_Brief_.
The line holding "- destruct H2 as [|[k2 v2] t2 Hs2 Hall2]." and every line after it through the end of the entries below: retype these exactly and nothing more.

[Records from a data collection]
....
(** Two sorted tables that give every key the same value are equal. *)
Lemma sorted_lookup_ext (g1 g2 : list (K * Z)) :
  StronglySorted key_lt g1 -> StronglySorted key_lt g2 ->
  (forall k, lookup_group k g1 = lookup_group k g2) -> g1 = g2.
Proof.
  intros H1. revert g2.
  induction H1 as [|[k1 v1] t1 Hs1 IH Hall1]; intros g2 H2 Hext.
  - destruct g2 as [|[k2 v2] t2]; [reflexivity|].
    specialize (Hext k2). rewrite lookup_head in Hext. discriminate.
  - destruct H2 as [|[k2 v2] t2 Hs2 Hall2].
    + specialize (Hext k1). rewrite lookup_head in Hext. discriminate.
    + assert (Hnone1 : lookup_group k1 t1 = None).
      { destruct (lookup_group k1 t1) as [w|] eqn:E; [|reflexivity].
        apply (sorted_In_lookup _ _ _ Hs1) in E. rewrite Forall_forall in Hall1.
        specialize (Hall1 _ E). unfold key_lt in Hall1. simpl in Hall1.
        now rewrite kcmp_refl in Hall1. }
      assert (Hnone2 : lookup_group k2 t2 = None).
      { destruct (lookup_group k2 t2) as [w|] eqn:E; [|reflexivity].
        apply (sorted_In_lookup _ _ _ Hs2) in E. rewrite Forall_forall in Hall2.
        specialize (Hall2 _ E). unfold key_lt in Hall2. simpl in Hall2.
        now rewrite kcmp_refl in Hall2. }
      destruct (kcmp k1 k2) eqn:E.
      * apply kcmp_eq in E. subst k2.
        pose proof (Hext k1) as Hk. rewrite !lookup_head in Hk. injection Hk as <-.
        f_equal. apply IH; [exact Hs2|]. intros k.
        specialize (Hext k). simpl in Hext.
        destruct (kcmp k k1) eqn:Ek; try exact Hext.
        apply kcmp_eq in Ek. subst k. congruence.
      * exfalso. specialize (Hext k1). rewrite lookup_head in Hext.
        simpl in Hext. rewrite E in Hext.
        rewrite sorted_lookup_none in Hext; [discriminate|].
        eapply Forall_impl; [|exact Hall2]. intros a Ha.
        unfold key_lt in Ha. simpl in Ha. eapply kcmp_trans; eassumption.
      * exfalso. apply kcmp_Gt_Lt in E. specialize (Hext k2).
        rewrite lookup_head in Hext. simpl in Hext. rewrite E in Hext.
        rewrite sorted_lookup_none in Hext; [discriminate|].
        eapply Forall_impl; [|exact Hall1]. intros a Ha.
        unfold key_lt in Ha. simpl in Ha. eapply kcmp_trans; eassumption.
Qed.

Lemma groupby_sum_perm {R : Type} (key : R -> option K) (val : R -> Z)
  (rows rows' : list R) :
  Permutation rows rows' -> groupby_sum key val rows = groupby_sum key val rows'.
Proof.
  intros HP. apply sorted_lookup_ext; try apply groupby_sum_sorted.
  intros k. rewrite !lookup_groupby_sum.
  rewrite (existsb_perm _ _ _ HP).
  now rewrite (soma_perm _ _ (Permutation_map val (filter_perm (is_key key k) _ _ HP))).
Qed.

End GroupByOrder.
....
_Exercise response_.
  - destruct H2 as [|[k2 v2] t2 Hs2 Hall2].
    + specialize (Hext k1). rewrite lookup_head in Hext. discriminate.
    + assert (Hnone1 : lookup_group k1 t1 = None).
      { destruct (lookup_group k1 t1) as [w|] eqn:E; [|reflexivity].
        apply (sorted_In_lookup _ _ _ Hs1) in E. rewrite Forall_forall in Hall1.
        specialize (Hall1 _ E). unfold key_lt in Hall1. simpl in Hall1.
        now rewrite kcmp_refl in Hall1. }
      assert (Hnone2 : lookup_group k2 t2 = None).
      { destruct (lookup_group k2 t2) as [w|] eqn:E; [|reflexivity].
        apply (sorted_In_lookup _ _ _ Hs2) in E. rewrite Forall_forall in Hall2.
        specialize (Hall2 _ E). unfold key_lt in Hall2. simpl in Hall2.
        now rewrite kcmp_refl in Hall2. }
      destruct (kcmp k1 k2) eqn:E.
      * apply kcmp_eq in E. subst k2.
        pose proof (Hext k1) as Hk. rewrite !lookup_head in Hk. injection Hk as <-.
        f_equal. apply IH; [exact Hs2|]. intros k.
        specialize (Hext k). simpl in Hext.
        destruct (kcmp k k1) eqn:Ek; try exact Hext.
        apply kcmp_eq in Ek. subst k. congruence.
      * exfalso. specialize (Hext k1). rewrite lookup_head in Hext.
        simpl in Hext. rewrite E in Hext.
        rewrite sorted_lookup_none in Hext; [discriminate|].
        eapply Forall_impl; [|exact Hall2]. intros a Ha.
        unfold key_lt in Ha. simpl in Ha. eapply kcmp_trans; eassumption.
      * exfalso. apply kcmp_Gt_Lt in E. specialize (Hext k2).
        rewrite lookup_head in Hext. simpl in Hext. rewrite E in Hext.
        rewrite sorted_lookup_none in Hext; [discriminate|].
        eapply Forall_impl; [|exact Hall1]. intros a Ha.
        unfold key_lt in Ha. simpl in Ha. eapply kcmp_trans; eassumption.
Qed.

Lemma groupby_sum_perm {R : Type} (key : R -> option K) (val : R -> Z)
  (rows rows' : list R) :
  Permutation rows rows' -> groupby_sum key val rows = groupby_sum key val rows'.
Proof.
  intros HP. apply sorted_lookup_ext; try apply groupby_sum_sorted.
  intros k. rewrite !lookup_groupby_sum.
  rewrite (existsb_perm _ _ _ HP).
  now rewrite (soma_perm _ _ (Permutation_map val (filter_perm (is_key key k) _ _ HP))).
Qed.

End GroupByOrder.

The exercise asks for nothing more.